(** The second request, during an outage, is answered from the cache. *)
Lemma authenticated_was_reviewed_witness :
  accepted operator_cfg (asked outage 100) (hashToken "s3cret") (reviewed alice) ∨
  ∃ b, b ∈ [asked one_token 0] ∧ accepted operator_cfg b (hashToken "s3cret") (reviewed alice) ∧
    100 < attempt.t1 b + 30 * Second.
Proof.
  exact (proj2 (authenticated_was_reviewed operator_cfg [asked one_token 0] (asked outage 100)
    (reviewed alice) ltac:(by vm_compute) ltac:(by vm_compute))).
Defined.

==

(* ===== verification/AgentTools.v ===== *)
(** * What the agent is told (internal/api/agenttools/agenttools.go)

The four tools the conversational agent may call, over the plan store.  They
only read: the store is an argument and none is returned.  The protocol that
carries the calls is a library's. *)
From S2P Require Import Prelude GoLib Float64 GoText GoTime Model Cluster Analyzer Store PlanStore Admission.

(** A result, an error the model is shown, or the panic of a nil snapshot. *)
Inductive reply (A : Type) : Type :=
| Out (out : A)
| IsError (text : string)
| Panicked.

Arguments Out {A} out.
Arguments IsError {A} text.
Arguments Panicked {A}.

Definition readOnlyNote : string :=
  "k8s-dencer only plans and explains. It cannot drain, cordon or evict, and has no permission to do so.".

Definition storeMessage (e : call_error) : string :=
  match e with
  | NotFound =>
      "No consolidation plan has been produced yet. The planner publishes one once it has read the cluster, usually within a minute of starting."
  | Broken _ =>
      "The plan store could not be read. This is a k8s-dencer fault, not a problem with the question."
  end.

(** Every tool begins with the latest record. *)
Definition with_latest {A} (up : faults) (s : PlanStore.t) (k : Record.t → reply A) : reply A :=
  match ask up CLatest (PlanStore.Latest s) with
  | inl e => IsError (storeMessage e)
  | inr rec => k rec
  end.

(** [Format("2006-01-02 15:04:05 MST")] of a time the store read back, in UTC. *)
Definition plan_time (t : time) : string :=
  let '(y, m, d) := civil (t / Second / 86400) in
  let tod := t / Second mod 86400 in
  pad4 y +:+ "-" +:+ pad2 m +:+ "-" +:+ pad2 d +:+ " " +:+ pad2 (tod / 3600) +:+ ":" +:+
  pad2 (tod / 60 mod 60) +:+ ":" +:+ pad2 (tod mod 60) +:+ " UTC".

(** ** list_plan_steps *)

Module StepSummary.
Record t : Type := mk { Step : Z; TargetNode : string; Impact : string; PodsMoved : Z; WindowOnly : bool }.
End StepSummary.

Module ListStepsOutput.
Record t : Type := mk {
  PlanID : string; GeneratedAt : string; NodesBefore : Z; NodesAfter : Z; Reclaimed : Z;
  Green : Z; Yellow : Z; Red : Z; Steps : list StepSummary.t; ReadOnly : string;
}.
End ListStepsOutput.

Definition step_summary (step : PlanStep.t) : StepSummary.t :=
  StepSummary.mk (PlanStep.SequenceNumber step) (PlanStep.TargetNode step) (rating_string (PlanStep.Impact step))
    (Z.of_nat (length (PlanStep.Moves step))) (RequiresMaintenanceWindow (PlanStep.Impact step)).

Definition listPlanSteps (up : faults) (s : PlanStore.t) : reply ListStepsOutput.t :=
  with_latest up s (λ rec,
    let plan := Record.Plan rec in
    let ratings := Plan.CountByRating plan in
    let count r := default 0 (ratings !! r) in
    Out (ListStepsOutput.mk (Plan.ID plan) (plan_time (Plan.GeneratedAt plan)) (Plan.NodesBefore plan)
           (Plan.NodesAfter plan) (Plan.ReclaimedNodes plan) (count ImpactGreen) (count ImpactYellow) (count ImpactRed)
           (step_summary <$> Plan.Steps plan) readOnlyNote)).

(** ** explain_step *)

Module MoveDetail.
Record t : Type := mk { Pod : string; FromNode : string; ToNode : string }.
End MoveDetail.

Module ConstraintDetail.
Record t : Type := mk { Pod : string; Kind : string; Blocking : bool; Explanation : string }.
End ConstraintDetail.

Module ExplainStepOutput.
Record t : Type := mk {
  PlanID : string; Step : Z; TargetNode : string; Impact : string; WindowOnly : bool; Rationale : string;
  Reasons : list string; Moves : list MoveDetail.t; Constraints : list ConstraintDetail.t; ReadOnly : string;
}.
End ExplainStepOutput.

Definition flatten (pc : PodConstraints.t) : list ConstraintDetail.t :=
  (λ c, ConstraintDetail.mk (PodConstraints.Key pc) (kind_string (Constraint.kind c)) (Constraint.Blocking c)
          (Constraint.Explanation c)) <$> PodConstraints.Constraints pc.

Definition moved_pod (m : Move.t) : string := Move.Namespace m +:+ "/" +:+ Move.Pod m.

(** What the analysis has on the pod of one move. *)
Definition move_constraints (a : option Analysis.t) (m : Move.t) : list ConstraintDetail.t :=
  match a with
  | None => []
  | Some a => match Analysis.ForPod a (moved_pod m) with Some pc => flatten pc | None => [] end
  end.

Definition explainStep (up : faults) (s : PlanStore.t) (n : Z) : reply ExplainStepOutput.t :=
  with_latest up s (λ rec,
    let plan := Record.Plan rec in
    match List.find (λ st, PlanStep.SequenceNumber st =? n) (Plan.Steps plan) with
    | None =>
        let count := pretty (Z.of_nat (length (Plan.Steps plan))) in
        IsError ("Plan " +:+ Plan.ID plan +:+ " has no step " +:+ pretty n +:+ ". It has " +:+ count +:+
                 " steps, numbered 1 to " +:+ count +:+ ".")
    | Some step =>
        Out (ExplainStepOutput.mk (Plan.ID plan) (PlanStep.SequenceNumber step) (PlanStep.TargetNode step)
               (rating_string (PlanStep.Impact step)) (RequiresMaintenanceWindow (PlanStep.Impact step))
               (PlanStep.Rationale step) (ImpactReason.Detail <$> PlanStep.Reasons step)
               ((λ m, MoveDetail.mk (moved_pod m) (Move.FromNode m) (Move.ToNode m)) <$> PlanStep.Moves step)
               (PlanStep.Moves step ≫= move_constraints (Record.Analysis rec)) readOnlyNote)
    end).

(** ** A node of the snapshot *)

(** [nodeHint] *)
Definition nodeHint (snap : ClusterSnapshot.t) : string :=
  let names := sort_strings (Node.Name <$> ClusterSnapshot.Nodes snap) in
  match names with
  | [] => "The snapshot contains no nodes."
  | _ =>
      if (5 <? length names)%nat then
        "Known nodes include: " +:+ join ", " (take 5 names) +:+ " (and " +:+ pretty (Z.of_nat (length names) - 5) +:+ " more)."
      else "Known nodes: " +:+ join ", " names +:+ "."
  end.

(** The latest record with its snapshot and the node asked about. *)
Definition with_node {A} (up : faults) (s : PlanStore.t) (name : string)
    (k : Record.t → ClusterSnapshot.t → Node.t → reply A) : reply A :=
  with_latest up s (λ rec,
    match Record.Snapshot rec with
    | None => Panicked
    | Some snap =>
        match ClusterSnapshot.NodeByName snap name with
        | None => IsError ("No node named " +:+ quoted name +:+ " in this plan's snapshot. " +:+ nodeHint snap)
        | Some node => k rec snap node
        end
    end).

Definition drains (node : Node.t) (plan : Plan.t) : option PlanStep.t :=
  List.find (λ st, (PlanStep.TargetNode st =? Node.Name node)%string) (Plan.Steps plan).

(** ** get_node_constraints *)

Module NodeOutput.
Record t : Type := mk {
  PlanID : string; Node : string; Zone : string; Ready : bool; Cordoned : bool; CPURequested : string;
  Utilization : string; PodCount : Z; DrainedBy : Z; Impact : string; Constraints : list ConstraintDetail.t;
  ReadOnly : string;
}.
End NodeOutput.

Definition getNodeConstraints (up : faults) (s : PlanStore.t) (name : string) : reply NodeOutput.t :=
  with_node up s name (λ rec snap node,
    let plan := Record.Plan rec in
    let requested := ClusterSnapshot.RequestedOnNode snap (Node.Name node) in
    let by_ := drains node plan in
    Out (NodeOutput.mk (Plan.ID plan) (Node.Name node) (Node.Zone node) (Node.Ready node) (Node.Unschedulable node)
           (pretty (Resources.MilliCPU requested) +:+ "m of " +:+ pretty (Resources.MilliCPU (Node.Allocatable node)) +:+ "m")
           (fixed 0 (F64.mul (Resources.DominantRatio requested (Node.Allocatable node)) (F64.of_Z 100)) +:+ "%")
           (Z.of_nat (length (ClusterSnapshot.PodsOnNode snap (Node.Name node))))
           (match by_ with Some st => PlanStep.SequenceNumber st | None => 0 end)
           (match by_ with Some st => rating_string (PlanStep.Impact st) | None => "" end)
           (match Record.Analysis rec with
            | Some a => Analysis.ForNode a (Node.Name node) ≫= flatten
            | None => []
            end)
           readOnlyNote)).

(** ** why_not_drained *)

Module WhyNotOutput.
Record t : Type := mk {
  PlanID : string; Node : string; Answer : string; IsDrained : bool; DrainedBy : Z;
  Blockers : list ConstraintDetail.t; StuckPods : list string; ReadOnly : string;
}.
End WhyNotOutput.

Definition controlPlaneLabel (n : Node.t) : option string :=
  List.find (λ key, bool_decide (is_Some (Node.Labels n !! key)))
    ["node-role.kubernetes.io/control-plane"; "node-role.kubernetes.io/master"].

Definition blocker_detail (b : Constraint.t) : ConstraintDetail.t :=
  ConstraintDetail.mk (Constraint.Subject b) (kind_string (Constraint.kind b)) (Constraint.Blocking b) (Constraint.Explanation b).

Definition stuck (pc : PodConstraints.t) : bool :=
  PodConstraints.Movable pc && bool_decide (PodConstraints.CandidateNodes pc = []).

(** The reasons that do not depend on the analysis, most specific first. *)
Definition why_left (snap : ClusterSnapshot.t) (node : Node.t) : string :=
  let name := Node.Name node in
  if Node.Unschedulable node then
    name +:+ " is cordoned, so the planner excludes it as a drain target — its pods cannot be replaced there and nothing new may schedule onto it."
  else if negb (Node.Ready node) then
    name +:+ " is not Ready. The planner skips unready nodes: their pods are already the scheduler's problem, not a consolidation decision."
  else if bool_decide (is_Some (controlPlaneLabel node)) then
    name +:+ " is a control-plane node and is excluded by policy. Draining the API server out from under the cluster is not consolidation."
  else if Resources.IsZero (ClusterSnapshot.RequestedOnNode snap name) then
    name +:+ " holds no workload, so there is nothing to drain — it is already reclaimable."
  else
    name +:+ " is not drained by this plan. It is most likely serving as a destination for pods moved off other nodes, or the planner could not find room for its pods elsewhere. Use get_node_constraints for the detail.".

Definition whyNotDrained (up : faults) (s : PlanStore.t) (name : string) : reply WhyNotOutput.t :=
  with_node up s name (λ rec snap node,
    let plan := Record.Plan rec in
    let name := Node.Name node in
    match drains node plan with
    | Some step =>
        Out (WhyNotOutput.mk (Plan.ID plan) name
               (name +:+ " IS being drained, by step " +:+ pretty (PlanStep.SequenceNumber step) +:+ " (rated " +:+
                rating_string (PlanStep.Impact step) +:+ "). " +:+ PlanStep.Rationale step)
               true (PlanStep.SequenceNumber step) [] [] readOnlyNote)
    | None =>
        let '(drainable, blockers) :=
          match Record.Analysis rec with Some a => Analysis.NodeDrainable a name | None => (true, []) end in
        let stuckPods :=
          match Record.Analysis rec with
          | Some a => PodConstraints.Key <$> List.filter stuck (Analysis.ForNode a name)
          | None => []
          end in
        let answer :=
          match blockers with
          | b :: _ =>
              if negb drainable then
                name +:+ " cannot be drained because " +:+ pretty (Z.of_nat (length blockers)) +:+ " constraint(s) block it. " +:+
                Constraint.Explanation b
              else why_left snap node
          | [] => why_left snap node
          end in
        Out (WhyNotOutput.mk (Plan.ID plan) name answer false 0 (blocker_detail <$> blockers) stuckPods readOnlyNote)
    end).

What needs to be done | When the line with "(match by_ with Some st => PlanStep.SequenceNumber" is reached in the data above, begin copying, and stop after the line with "Definition stuck (pc"; copy each line exactly, both ends included.

Solution to this exercise |
           (match by_ with Some st => PlanStep.SequenceNumber st | None => 0 end)
           (match by_ with Some st => rating_string (PlanStep.Impact st) | None => "" end)
           (match Record.Analysis rec with
            | Some a => Analysis.ForNode a (Node.Name node) ≫= flatten
            | None => []
            end)
           readOnlyNote)).

(** ** why_not_drained *)

Module WhyNotOutput.
Record t : Type := mk {
  PlanID : string; Node : string; Answer : string; IsDrained : bool; DrainedBy : Z;
  Blockers : list ConstraintDetail.t; StuckPods : list string; ReadOnly : string;
}.
End WhyNotOutput.

Definition controlPlaneLabel (n : Node.t) : option string :=
  List.find (λ key, bool_decide (is_Some (Node.Labels n !! key)))
    ["node-role.kubernetes.io/control-plane"; "node-role.kubernetes.io/master"].

Definition blocker_detail (b : Constraint.t) : ConstraintDetail.t :=
  ConstraintDetail.mk (Constraint.Subject b) (kind_string (Constraint.kind b)) (Constraint.Blocking b) (Constraint.Explanation b).

Definition stuck (pc : PodConstraints.t) : bool :=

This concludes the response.